(* ===== verification/Instant.v ===== *)
(** * The instant map preview: fixed venues, progress bar and countdown

    [src/culturis-studio/src/components/InstantMapView.js] draws ten
    New York venues on a CSS background while a slower map loads, with
    a progress bar that an interval raises by 15 every 150 ms up to 90,
    and a countdown that another interval lowers by 0.1 every 100 ms
    from 1 to 0; the badge prints the countdown with [toFixed(1)].

    The component is a state machine ([IState], [instant_step]) over its
    mount (the two effects with no dependencies), the ticks of the two
    intervals, the clicks on the venues and its unmount (the cleanup).
    The countdown is a binary64 number ([Binary64]), so [prev - 0.1]
    rounds as the browser does; the progress is a small integer, which
    binary64 represents exactly. *)
From S2P Require Import Prelude JsNumber JsString ArraySort.
From Corelib Require Import SpecFloat.
From Stdlib Require Import String List ZArith Lia Bool Permutation.
Import ListNotations.
Open Scope string_scope.

Module InstantMap.

(** A venue of [nycVenues] (lines 52-73). *)
Record IVenue : Type := mkIVenue {
  iv_id : Z;
  iv_name : string;
  iv_type : string;
  iv_affinity : Z;
  iv_rating : Binary64.num;
  iv_coordinates : Binary64.num * Binary64.num;
  iv_address : string;
  iv_x : Z;
  iv_y : Z
}.

(** [number] is [id] in every entry. *)
Definition iv_number (v : IVenue) : Z := iv_id v.

Definition ivenue (id : Z) (name type : string) (affinity rating10 : Z) (lng lat : Z) (address : string) (x y : Z) : IVenue :=
  mkIVenue id name type affinity (Binary64.lit rating10 10)
           (Binary64.lit lng 10000, Binary64.lit lat 10000) address x y.

Definition nycVenues : list IVenue :=
  [ivenue 1 "Blue Note Jazz Club" "Jazz Club" 85 42 (-739881) 407614 "Greenwich Village" 45 35;
   ivenue 2 "MoMA" "Art Museum" 92 47 (-739776) 407614 "Midtown Manhattan" 52 35;
   ivenue 3 "High Line" "Park" 67 38 (-740048) 407480 "Chelsea" 35 45;
   ivenue 4 "Brooklyn Bridge" "Landmark" 78 41 (-739969) 407061 "Downtown Brooklyn" 58 65;
   ivenue 5 "Central Park" "Park" 89 45 (-739654) 407829 "Upper Manhattan" 65 15;
   ivenue 6 "Chelsea Market" "Food Hall" 45 36 (-740063) 407420 "Chelsea" 32 48;
   ivenue 7 "Times Square" "Entertainment" 73 40 (-739857) 407580 "Midtown" 50 40;
   ivenue 8 "Brooklyn Museum" "Art Museum" 56 39 (-739636) 406712 "Brooklyn" 75 75;
   ivenue 9 "One World Trade" "Landmark" 91 46 (-740134) 407127 "Financial District" 48 60;
   ivenue 10 "Williamsburg" "Neighborhood" 38 35 (-739442) 407081 "Brooklyn" 85 55].

(** The comparator [(a, b) => b.affinity - a.affinity] (line 75). *)
Definition by_affinity (a b : IVenue) : Result Binary64.num :=
  Ok (Binary64.of_Z (iv_affinity b - iv_affinity a)).

(** The marker class (line 126). *)
Definition markerClass (v : IVenue) : string :=
  if (70 <? iv_affinity v)%Z then "high" else if (40 <? iv_affinity v)%Z then "medium" else "low".

(** The state: the hooks (lines 16-19), the two intervals while they
    are set, and the venues handed to [onVenueSelect]. *)
Record IState : Type := mkIState {
  venues : list IVenue;
  selectedVenue : option IVenue;
  loadingProgress : Z;
  countdown : Binary64.num;
  progressTimer : bool;
  countdownTimer : bool;
  selections : list IVenue
}.

Definition initialInstant : IState := mkIState [] None 0 (Binary64.of_Z 1) false false [].

(** The updater of [loadingProgress] (lines 24-30): it clears its
    interval at 90. *)
Definition progress_tick (prev : Z) : Z * bool :=
  if (90 <=? prev)%Z then (90%Z, false) else ((prev + 15)%Z, true).

(** The updater of [countdown] (lines 35-41): [prev <= 0] clears the
    interval. *)
Definition countdown_tick (prev : Binary64.num) : Binary64.num * bool :=
  if SFleb prev (Binary64.of_Z 0) then (Binary64.of_Z 0, false)
  else (Binary64.sub prev (Binary64.lit 1 10), true).

(** The badge (line 159). *)
Definition badge (big : Binary64.num -> string) (s : IState) : string :=
  "Loading Google 3D in " ++ JsString.toFixed big 1 (countdown s) ++ "s".

Inductive IEvent : Type :=
| Mount
| ProgressTick
| CountdownTick
| VenueClick (index : nat)
| Unmount.

Section Engine.
Context `{ArraySort}.

(** The two effects at mount (lines 22-76). *)
Definition mount (s : IState) : IState :=
  let vs := match array_sort by_affinity nycVenues with Ok r => r | Throw _ => venues s end in
  mkIState vs (selectedVenue s) (loadingProgress s) (countdown s) true true (selections s).

(** [handleVenueClick(venue)] (lines 78-81), with [onVenueSelect]
    given. *)
Definition handleVenueClick (v : IVenue) (s : IState) : IState :=
  mkIState (venues s) (Some v) (loadingProgress s) (countdown s) (progressTimer s) (countdownTimer s)
           (selections s ++ [v]).

Definition instant_step (e : IEvent) (s : IState) : IState :=
  match e with
  | Mount => mount s
  | ProgressTick =>
      if progressTimer s then
        let '(p, on) := progress_tick (loadingProgress s) in
        mkIState (venues s) (selectedVenue s) p (countdown s) on (countdownTimer s) (selections s)
      else s
  | CountdownTick =>
      if countdownTimer s then
        let '(c, on) := countdown_tick (countdown s) in
        mkIState (venues s) (selectedVenue s) (loadingProgress s) c (progressTimer s) on (selections s)
      else s
  | VenueClick i =>
      match nth_error (venues s) i with Some v => handleVenueClick v s | None => s end
  | Unmount =>
      mkIState (venues s) (selectedVenue s) (loadingProgress s) (countdown s) false false (selections s)
  end.

Definition instant_run (es : list IEvent) (s : IState) : IState :=
  fold_left (fun s e => instant_step e s) es s.

End Engine.

(** ** Reference definitions *)

Definition is_countdown_tick (e : IEvent) : bool :=
  match e with CountdownTick => true | _ => false end.

(** Neither a mount nor an unmount. *)
Definition mounted_event (e : IEvent) : Prop :=
  match e with Mount | Unmount => False | _ => True end.

(** The countdown and its interval after [k] ticks. *)
Fixpoint countdown_after (k : nat) (c : Binary64.num) (on : bool) : Binary64.num * bool :=
  match k with
  | O => (c, on)
  | S k => if on then let '(c', on') := countdown_tick c in countdown_after k c' on' else (c, on)
  end.

(** ** Lemmas *)

Section Facts.
Context `{ArraySort}.

Lemma step_countdown (e : IEvent) (s : IState) :
  mounted_event e ->
  (countdown (instant_step e s), countdownTimer (instant_step e s)) =
  if is_countdown_tick e then countdown_after 1 (countdown s) (countdownTimer s)
  else (countdown s, countdownTimer s).
Proof.
  destruct s as [vs sel p c pt ct sl]. destruct e; cbn -[countdown_tick progress_tick mount]; try contradiction; try reflexivity.
  - destruct pt; [destruct (progress_tick _)|]; reflexivity.
  - destruct ct; [destruct (countdown_tick _)|]; reflexivity.
  - destruct (nth_error _ _); reflexivity.
Qed.

Lemma countdown_after_S (k : nat) (c : Binary64.num) (on : bool) :
  countdown_after (S k) c on = let '(c', on') := countdown_after 1 c on in countdown_after k c' on'.
Proof.
  cbn -[countdown_tick]. destruct on; [|now destruct k].
  destruct (countdown_tick c); reflexivity.
Qed.

Lemma countdown_after_add (j k : nat) (c : Binary64.num) (on : bool) :
  countdown_after (j + k) c on = let '(c', on') := countdown_after j c on in countdown_after k c' on'.
Proof.
  revert c on; induction j as [|j IH]; intros c on; [reflexivity|].
  rewrite Nat.add_succ_l, (countdown_after_S (j + k)), (countdown_after_S j). destruct (countdown_after 1 c on). apply IH.
Qed.

Lemma run_countdown (es : list IEvent) (s : IState) :
  Forall mounted_event es ->
  (countdown (instant_run es s), countdownTimer (instant_run es s)) =
  countdown_after (length (filter is_countdown_tick es)) (countdown s) (countdownTimer s).
Proof.
  intros Hes. revert s. induction Hes as [|e es He _ IH]; intros s; [reflexivity|].
  cbn [instant_run fold_left filter]. unfold instant_run in IH. rewrite IH.
  pose proof (step_countdown e s He) as E.
  destruct (is_countdown_tick e).
  - cbn [length]. rewrite (countdown_after_S (length (filter is_countdown_tick es))).
    destruct (countdown_after 1 (countdown s) (countdownTimer s)) as [c' on'].
    injection E as -> ->. reflexivity.
  - injection E as -> ->. reflexivity.
Qed.

(** Stopped, the countdown stays at [0]. *)
Lemma countdown_after_stopped (k : nat) : countdown_after k (Binary64.of_Z 0) false = (Binary64.of_Z 0, false).
Proof. now destruct k. Qed.

Lemma mount_countdown (s : IState) : countdown (mount s) = countdown s /\ countdownTimer (mount s) = true.
Proof. split; reflexivity. Qed.

(** ** Properties *)

(** The countdown shows a negative time: the eleventh tick of its
    interval (whatever clicks and progress ticks come between) leaves
    [1 - 11 * 0.1] computed in binary64, about [-0.0999], which is not
    [<= 0] one tick earlier (about [1.4e-16]), so the badge reads
    "Loading Google 3D in -0.1s". *)
Theorem countdown_shows_negative (big : Binary64.num -> string) (es : list IEvent) :
  Forall mounted_event es -> length (filter is_countdown_tick es) = 11%nat ->
  badge big (instant_run (Mount :: es) initialInstant) = "Loading Google 3D in -0.1s".
Proof.
  intros Hes Hk. unfold badge. change (instant_run (Mount :: es) initialInstant) with (instant_run es (mount initialInstant)).
  pose proof (run_countdown es (mount initialInstant) Hes) as E. rewrite Hk in E.
  change (countdown (mount initialInstant)) with (Binary64.of_Z 1) in E.
  change (countdownTimer (mount initialInstant)) with true in E.
  destruct (countdown_after 11 (Binary64.of_Z 1) true) as [c on] eqn:C.
  injection E as -> _. vm_compute in C. injection C as <- _. vm_compute. reflexivity.
Qed.

(** The countdown interval stops: after twelve ticks it has
    cleared itself and the countdown is [0] for good. *)
Theorem countdown_stops (es : list IEvent) :
  Forall mounted_event es -> (12 <= length (filter is_countdown_tick es))%nat ->
  countdown (instant_run (Mount :: es) initialInstant) = Binary64.of_Z 0 /\
   countdownTimer (instant_run (Mount :: es) initialInstant) = false.
Proof.
  intros Hes Hk. change (instant_run (Mount :: es) initialInstant) with (instant_run es (mount initialInstant)).
  pose proof (run_countdown es (mount initialInstant) Hes) as E.
  change (countdown (mount initialInstant)) with (Binary64.of_Z 1) in E.
  change (countdownTimer (mount initialInstant)) with true in E.
  replace (length (filter is_countdown_tick es)) with (12 + (length (filter is_countdown_tick es) - 12))%nat in E by lia.
  rewrite countdown_after_add in E.
  assert (C : countdown_after 12 (Binary64.of_Z 1) true = (Binary64.of_Z 0, false)) by (vm_compute; reflexivity).
  rewrite C, countdown_after_stopped in E. injection E as -> ->. split; reflexivity.
Qed.

End Facts.

(** ** Witnesses *)

#[local] Existing Instance V8Sort.v8_sort.

Definition eleven_ticks : list IEvent :=
  [CountdownTick; ProgressTick; CountdownTick; CountdownTick; VenueClick 0; CountdownTick; CountdownTick;
   CountdownTick; ProgressTick; CountdownTick; CountdownTick; CountdownTick; CountdownTick; CountdownTick].

Lemma countdown_shows_negative_witness :
  badge (fun _ => "") (instant_run (Mount :: eleven_ticks) initialInstant) = "Loading Google 3D in -0.1s".
Proof. apply countdown_shows_negative; [unfold eleven_ticks; repeat (apply Forall_cons; [exact I|]); apply Forall_nil|reflexivity]. Defined.

Lemma countdown_stops_witness :
  countdown (instant_run (Mount :: eleven_ticks ++ [CountdownTick; VenueClick 1]) initialInstant) = Binary64.of_Z 0 /\
  countdownTimer (instant_run (Mount :: eleven_ticks ++ [CountdownTick; VenueClick 1]) initialInstant) = false.
Proof. apply countdown_stops; [unfold eleven_ticks; repeat (apply Forall_cons; [exact I|]); apply Forall_nil|cbn; lia]. Defined.

End InstantMap.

• Task statement:
Check each line of the entries for the string "while". Copy the lines that have it.

• Exercise answer:
    New York venues on a CSS background while a slower map loads, with
(** The state: the hooks (lines 16-19), the two intervals while they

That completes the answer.